Among the lines below, a stretch begins at the one with "Definition front : M" and ends at the one with "bool_decide (it_node i = it_node j).". Repeat that stretch exactly, ends included.

Stored data:
= Beginning of Section =

(** * LinkedList: a doubly-linked list over an explicit node store

    Shallow embedding of [Cpp/Containers/LinkedList.h].  Nodes live in a
    store addressed by [addr]; a [Node*] is an [option addr] with [None] for
    [nullptr].  Member functions are computations in a small state-and-error
    monad whose outcomes are: normal return, a thrown exception (with the
    state the exception leaves behind), undefined behaviour, and exhaustion
    of the recursion/iteration budget. *)

From stdpp Require Import gmap strings list.
From Stdlib Require Import ZArith Ascii.

Local Open Scope Z_scope.

#[local] Set Warnings "-clear-no-such-hyp".

Module Containers.

(** Addresses of heap-allocated nodes; [ptr] is [Node*]. *)
Definition addr := positive.
Abbreviation ptr := (option addr).

(** [std::runtime_error(what)] is the only exception the header throws. *)
Inductive exn : Type :=
| runtime_error (what : string).

(** Range of the C++ [int] that holds [count], and width of [std::size_t]. *)
Definition INT_MAX : Z := 2147483647.
Definition INT_MIN : Z := -2147483648.
Definition SIZE_WIDTH : Z := 64.

Section WithValue.

Context {TValue : Type}.

(** [struct Node { TValue data; Node* next; Node* prev; }] *)
Record Node : Type := mkNode {
  data : TValue;
  next : ptr;
  prev : ptr
}.

(** The private members of [class LinkedList]. *)
Record LinkedList : Type := mkList {
  head : ptr;
  tail : ptr;
  count : Z
}.

(** Program state: the node store together with the list object. *)
Record state : Type := mkState {
  heap : gmap addr Node;
  this : LinkedList
}.

Inductive outcome (A : Type) : Type :=
| Ret (a : A) (s : state)
| Throw (e : exn) (s : state)
| Undef
| OutOfFuel.

Arguments Ret {A} a s.
Arguments Throw {A} e s.
Arguments Undef {A}.
Arguments OutOfFuel {A}.

Definition M (A : Type) : Type := state → outcome A.

Definition ret {A} (a : A) : M A := λ s, Ret a s.

Definition bind {A B} (m : M A) (k : A → M B) : M B :=
  λ s, match m s with
       | Ret a s' => k a s'
       | Throw e s' => Throw e s'
       | Undef => Undef
       | OutOfFuel => OutOfFuel
       end.

Definition throw {A} (e : exn) : M A := λ s, Throw e s.
Definition undef {A} : M A := λ _, Undef.
Definition out_of_fuel {A} : M A := λ _, OutOfFuel.

Notation "x <- m ;; k" := (bind m (λ x, k))
  (at level 100, m at next level, right associativity).
Notation "m ;; k" := (bind m (λ _, k))
  (at level 100, right associativity).

(** ** Access to the list object's members *)

Definition get_head : M ptr := λ s, Ret (head (this s)) s.
Definition get_tail : M ptr := λ s, Ret (tail (this s)) s.

Definition set_head (p : ptr) : M unit := λ s,
  Ret tt (mkState (heap s) (mkList p (tail (this s)) (count (this s)))).

Definition set_tail (p : ptr) : M unit := λ s,
  Ret tt (mkState (heap s) (mkList (head (this s)) p (count (this s)))).

Definition set_count (c : Z) : M unit := λ s,
  Ret tt (mkState (heap s) (mkList (head (this s)) (tail (this s)) c)).

(** [count++] and [count--] on a signed [int]: leaving the range of [int]
    is undefined behaviour. *)
Definition incr_count : M unit := λ s,
  if decide (count (this s) < INT_MAX)
  then set_count (count (this s) + 1) s
  else Undef.

Definition decr_count : M unit := λ s,
  if decide (INT_MIN < count (this s))
  then set_count (count (this s) - 1) s
  else Undef.

(** ** Access to nodes through pointers

    Reading or writing through [nullptr] or through a pointer to a released
    node is undefined behaviour. *)

Definition deref (p : ptr) : M Node := λ s,
  match p with
  | Some a =>
      match heap s !! a with
      | Some n => Ret n s
      | None => Undef
      end
  | None => Undef
  end.

Definition assign (p : ptr) (f : Node → Node) : M unit := λ s,
  match p with
  | Some a =>
      match heap s !! a with
      | Some n => Ret tt (mkState (<[a := f n]> (heap s)) (this s))
      | None => Undef
      end
  | None => Undef
  end.

Definition get_data (p : ptr) : M TValue := n <- deref p ;; ret (data n).
Definition get_next (p : ptr) : M ptr := n <- deref p ;; ret (next n).
Definition get_prev (p : ptr) : M ptr := n <- deref p ;; ret (prev n).

Definition set_next (p q : ptr) : M unit :=
  assign p (λ n, mkNode (data n) q (prev n)).
Definition set_prev (p q : ptr) : M unit :=
  assign p (λ n, mkNode (data n) (next n) q).

(** [new Node(val)]: storage not in use so far, initialised by the
    constructor [Node(val) : next(nullptr), prev(nullptr), data(val)].  The
    store is unbounded: allocation does not fail. *)
Definition new_Node (val : TValue) : M ptr := λ s,
  let a := fresh (dom (heap s)) in
  Ret (Some a) (mkState (<[a := mkNode val None None]> (heap s)) (this s)).

(** Release of a node's storage at the end of [delete]. *)
Definition deallocate (a : addr) : M unit := λ s,
  match heap s !! a with
  | Some _ => Ret tt (mkState (delete a (heap s)) (this s))
  | None => Undef
  end.

(** [delete p] for a [Node* p].  Deleting [nullptr] does nothing.  Otherwise
    the destructor [~Node() { delete next; next = nullptr; }] runs and then
    the storage is released.  The destructor deletes the successor, so the
    activations nest once per node of the [next] chain; [depth] is the number
    of nested [~Node] activations the call stack has room for. *)
Fixpoint delete_Node (depth : nat) (p : ptr) : M unit :=
  match p with
  | None => ret tt
  | Some a =>
      match depth with
      | O => out_of_fuel
      | S depth' =>
          nxt <- get_next p ;;
          delete_Node depth' nxt ;;
          set_next p None ;;
          deallocate a
      end
  end.

(** ** The member functions *)

(** [LinkedList() : head(nullptr), tail(nullptr), count(0)] on an empty
    node store. *)
Definition LinkedList_new : state := mkState ∅ (mkList None None 0).

(** [size()]: [return count;], an [int] converted to [std::size_t]. *)
Definition size (s : state) : Z := count (this s) `mod` 2 ^ SIZE_WIDTH.

(** [empty()]: [return head == nullptr;] *)
Definition empty (s : state) : bool := bool_decide (head (this s) = None).

Definition addAfter (node : ptr) (val : TValue) : M unit :=
  newNode <- new_Node val ;;
  match node with
  | Some _ =>
      set_prev newNode node ;;
      nn <- get_next node ;;
      set_next newNode nn ;;
      set_next node newNode ;;
      nn' <- get_next newNode ;;
      match nn' with
      | Some _ => set_prev nn' newNode
      | None => set_tail newNode
      end
  | None =>
      set_head newNode ;;
      set_tail newNode
  end ;;
  incr_count.

Definition addBefore (node : ptr) (val : TValue) : M unit :=
  newNode <- new_Node val ;;
  match node with
  | Some _ =>
      set_next newNode node ;;
      np <- get_prev node ;;
      set_prev newNode np ;;
      set_prev node newNode ;;
      np' <- get_prev newNode ;;
      match np' with
      | Some _ => set_next np' newNode
      | None => set_head newNode
      end
  | None =>
      set_head newNode ;;
      set_tail newNode
  end ;;
  incr_count.

(** [removeNode] resets [node->next] before [delete node], so the
    destructor of the removed node finds no successor to delete and a single
    [~Node] activation suffices. *)
Definition removeNode (node : ptr) : M TValue :=
  h <- get_head ;;
  match h with
  | None => throw (runtime_error "cannot remove from empty list")
  | Some _ =>
      val <- get_data node ;;
      nn <- get_next node ;;
      match nn with
      | Some _ => np <- get_prev node ;; set_prev nn np
      | None => np <- get_prev node ;; set_tail np
      end ;;
      np <- get_prev node ;;
      match np with
      | Some _ => nn' <- get_next node ;; set_next np nn'
      | None => nn' <- get_next node ;; set_head nn'
      end ;;
      set_next node None ;;
      set_prev node None ;;
      delete_Node 1 node ;;
      decr_count ;;
      ret val
  end.

(** The [const TValue&] and [TValue&&] overloads of [push_front] and of
    [push_back] have the same body, up to a [std::move] that binds to the
    [const TValue&] parameter of the helper. *)
Definition push_front (val : TValue) : M unit :=
  h <- get_head ;; addBefore h val.

Definition push_back (val : TValue) : M unit :=
  t <- get_tail ;; addAfter t val.

Definition pop_front : M TValue :=
  h <- get_head ;; removeNode h.

Definition pop_back : M TValue :=
  t <- get_tail ;; removeNode t.

Definition front : M TValue :=
  h <- get_head ;;
  match h with
  | None => throw (runtime_error "list is empty")
  | Some _ => get_data h
  end.

Definition back : M TValue :=
  t <- get_tail ;;
  match t with
  | None => throw (runtime_error "list is empty")
  | Some _ => get_data t
  end.

(** [clear()]: [delete head; head = nullptr; tail = nullptr; count = 0;] *)
Definition clear (depth : nat) : M unit :=
  h <- get_head ;;
  delete_Node depth h ;;
  set_head None ;;
  set_tail None ;;
  set_count 0.

(** ** Iterators *)

(** Modelled from the spec: [LinkedListIterator.h], which declares
    [LinkedListIterator] with its dereference, increment, decrement and
    equality operators, is not among the sources.  Following the spec, an
    iterator holds the node it addresses or the null sentinel; two iterators
    are equal iff they hold the same node or are both the sentinel;
    increment moves to the node's [next] and decrement to its [prev];
    dereferencing or stepping the sentinel is undefined. *)
Record iterator : Type := mkIterator {
  it_node : ptr
}.

Definition it_eq (i j : iterator) : bool :=
  bool_decide (it_node i = it_node j).

Definition it_deref (i : iterator) : M TValue := get_data (it_node i).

= End of Section =

SOLVED PROBLEM
Definition front : M TValue :=
  h <- get_head ;;
  match h with
  | None => throw (runtime_error "list is empty")
  | Some _ => get_data h
  end.

Definition back : M TValue :=
  t <- get_tail ;;
  match t with
  | None => throw (runtime_error "list is empty")
  | Some _ => get_data t
  end.

(** [clear()]: [delete head; head = nullptr; tail = nullptr; count = 0;] *)
Definition clear (depth : nat) : M unit :=
  h <- get_head ;;
  delete_Node depth h ;;
  set_head None ;;
  set_tail None ;;
  set_count 0.

(** ** Iterators *)

(** Modelled from the spec: [LinkedListIterator.h], which declares
    [LinkedListIterator] with its dereference, increment, decrement and
    equality operators, is not among the sources.  Following the spec, an
    iterator holds the node it addresses or the null sentinel; two iterators
    are equal iff they hold the same node or are both the sentinel;
    increment moves to the node's [next] and decrement to its [prev];
    dereferencing or stepping the sentinel is undefined. *)
Record iterator : Type := mkIterator {
  it_node : ptr
}.

Definition it_eq (i j : iterator) : bool :=
  bool_decide (it_node i = it_node j).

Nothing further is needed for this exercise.